Don’t look for good employees, search wisely for great contributors

When an employee has been poached away, where can you find their successor?

I use the word successor, because when someone resigns, the goal should be to find someone capable of making an even greater contribution than the person who has moved on.

Don’t just replace the person that resigned, find someone better.

Search with the goal of bringing new ideas, and new energy into the organization; someone who can build client relations, improve service levels and quality, generate stronger cash flow and increased profits.

This assumes that these changes are actually wanted in the business. Many owners speak of changing the status quo but decide they are not willing to make the necessary investment or changes to earn the benefit.

Put another way, the owner likes things just as they are.

But, assuming a different conclusion is reached and the organization would benefit from change to get different results, read on to find out how.

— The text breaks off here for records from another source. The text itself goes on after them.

(** A report whose only table has no [id], and rows of any shape. *)
Definition soup_anonymous : node :=
  document
    [ heading "Xenial"; NavigableString newline;
      Tag "table" ∅ [Tag "tr" ∅ [td [NavigableString "pkg"]]] ].

(** A table inside a cell of a row of another one. *)
Definition inner_table : node :=
  report_table "inner" [report_row "inner-pkg" "9" []].

Definition outer_table : node :=
  report_table "outer" [Tag "tr" ∅ [Tag "th" ∅ [inner_table]]].

(** The registry a normal run hands to the gateway, gauge by gauge. *)
Definition pushed_registry (w : World) (sru_queues : list (string * Z))
    (sru_age_data : list (string * SeriesAgeStats)) (ready_srus : ready_dict)
    : list Gauge :=
  [ make_gauge "distro_sru_unapproved_proposed_count"
      "Number of Proposed Uploads in the Unapproved Queue per Series"
      sru_queues;
    make_gauge "distro_sru_unapproved_proposed_oldest_age"
      "Age in days of oldest Proposed Upload in the Unapproved Queue per Series"
      ((λ kv, (kv.1, oldest_age_in_days kv.2)) <$> sru_age_data);
    make_gauge "distro_sru_unapproved_proposed_ten_day_backlog_age"
      "Backlog age in days of Proposed Uploads in the Unapproved Queue per Series"
      ((λ kv, (kv.1, ten_day_backlog_age kv.2)) <$> sru_age_data);
    make_gauge "distro_sru_unapproved_proposed_ten_day_backlog_count"
      "Number of backlogged Proposed Uploads in the Unapproved Queue per Series"
      ((λ kv, (kv.1, ten_day_backlog_count kv.2)) <$> sru_age_data);
    make_gauge "distro_sru_verified_and_ready_count"
      "Number of Publishable Updates in Proposed per Series"
      ((λ kv, (str_of_key w kv.1, kv.2)) <$> ready_srus) ].

(** A run whose report cannot be fetched. *)
Definition world_unreachable : World :=
  {| ubuntu := ubuntu_ABC;
     today := λ _, 0;
     urlopen_read := Raise URLError;
     BeautifulSoup := λ _, Ok soup_report;
     tag_str := λ _, "<tag>";
     push2gateway := λ _ _, Ok () |}.

(** * Properties *)

(** ** Dictionaries *)

Section pydict_facts.
Context {K V : Type} `{EqDecision K}.
Implicit Types (k : K) (v : V) (d : list (K * V)).

Lemma dict_get_set_eq k v d : dict_get k (dict_set k v d) = Some v.
Proof.
  induction d as [|[k' v'] d IH]; simpl.
  - by rewrite decide_True.
  - destruct (decide (k = k')) as [->|Hne]; simpl.
    + by rewrite decide_True.
    + by rewrite decide_False.
Qed.

Lemma dict_get_set_ne k k' v d :
  k ≠ k' → dict_get k (dict_set k' v d) = dict_get k d.
Proof.
  intros Hne. induction d as [|[k2 v2] d IH]; simpl.
  - by rewrite decide_False.
  - destruct (decide (k' = k2)) as [->|Hne2]; simpl.
    + by rewrite !decide_False.
    + destruct (decide (k = k2)); done.
Qed.

Lemma dict_set_set k v w d : dict_set k w (dict_set k v d) = dict_set k w d.
Proof.
  induction d as [|[k' v'] d IH]; simpl.
  - by rewrite decide_True.
  - destruct (decide (k = k')) as [->|Hne]; simpl.
    + by rewrite decide_True.
    + rewrite decide_False by done. by rewrite IH.
Qed.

Great people are not cheap; it costs more for higher quality and for higher levels of contribution. My opinion is that one engaged committed employee can contribute as much as three disengaged employees – perhaps as many as five disengaged employees.

A new employee of this sort can set a new standard of performance in the company, leading by example, focused on key result areas, pushing things and people for higher quality levels and delivering products and services on time if not early.

A great employee will call out under-performers and will either pull the willing people along or work tirelessly to push out the disengaged and the uncommitted.

Before taking the bold action of bringing in such a person who is going to shake things up, prepare yourself for having to step up personally and professionally to manage the change. Your company will change; you have to do so as well.

Some employees will complain at what is happening and others will embrace the new energy and drive. As the owner, you will have to mediate between the factions.

So, where do you find a great employee? These people are everywhere.

Start by looking within your own personal network. Most folks have a pool of about two hundred individuals that they know, consisting of family, friends, neighbors, people within various community activities and institutions. Don’t leave out where you spend money (grocery store, dry cleaners, or restaurants).

If you tap into this extended circle, you have access to 40,000 people (200 x 200 = 40,000).

Second, if your company does not have an employee referral program, create one. This is where employees are paid a “finder’s fee” for referring a good candidate who is hired and stays.

Third, owners have a business network to use, consisting of vendors and business partners, prospects, current clients and former clients.

Fourth, personal and professional social media should not be ignored. This method is time consuming but may prove worthwhile.

Fifth, search by walking around and watching. Let me share two such examples.

One owner hired a new receptionist away from a burger and fries restaurant.
During his lunch visits, he observed a strong work ethic and that she was friendly and responsive to clients. He made a job offer, she accepted and she now works in a very different business environment while she continues her studies.

I had a similar observation at a drive-through. The woman in charge was firm and focused, juggling her people, clients and food production.

Simultaneously she was teaching, encouraging, motivating and working. Her team responded in kind; it was a positive experience. I thought, “This woman would be an asset to any company smart enough to hire her.”

She had one arm and a million dollar smile. You can bet wherever she is employed today, she continues to be a great contributor.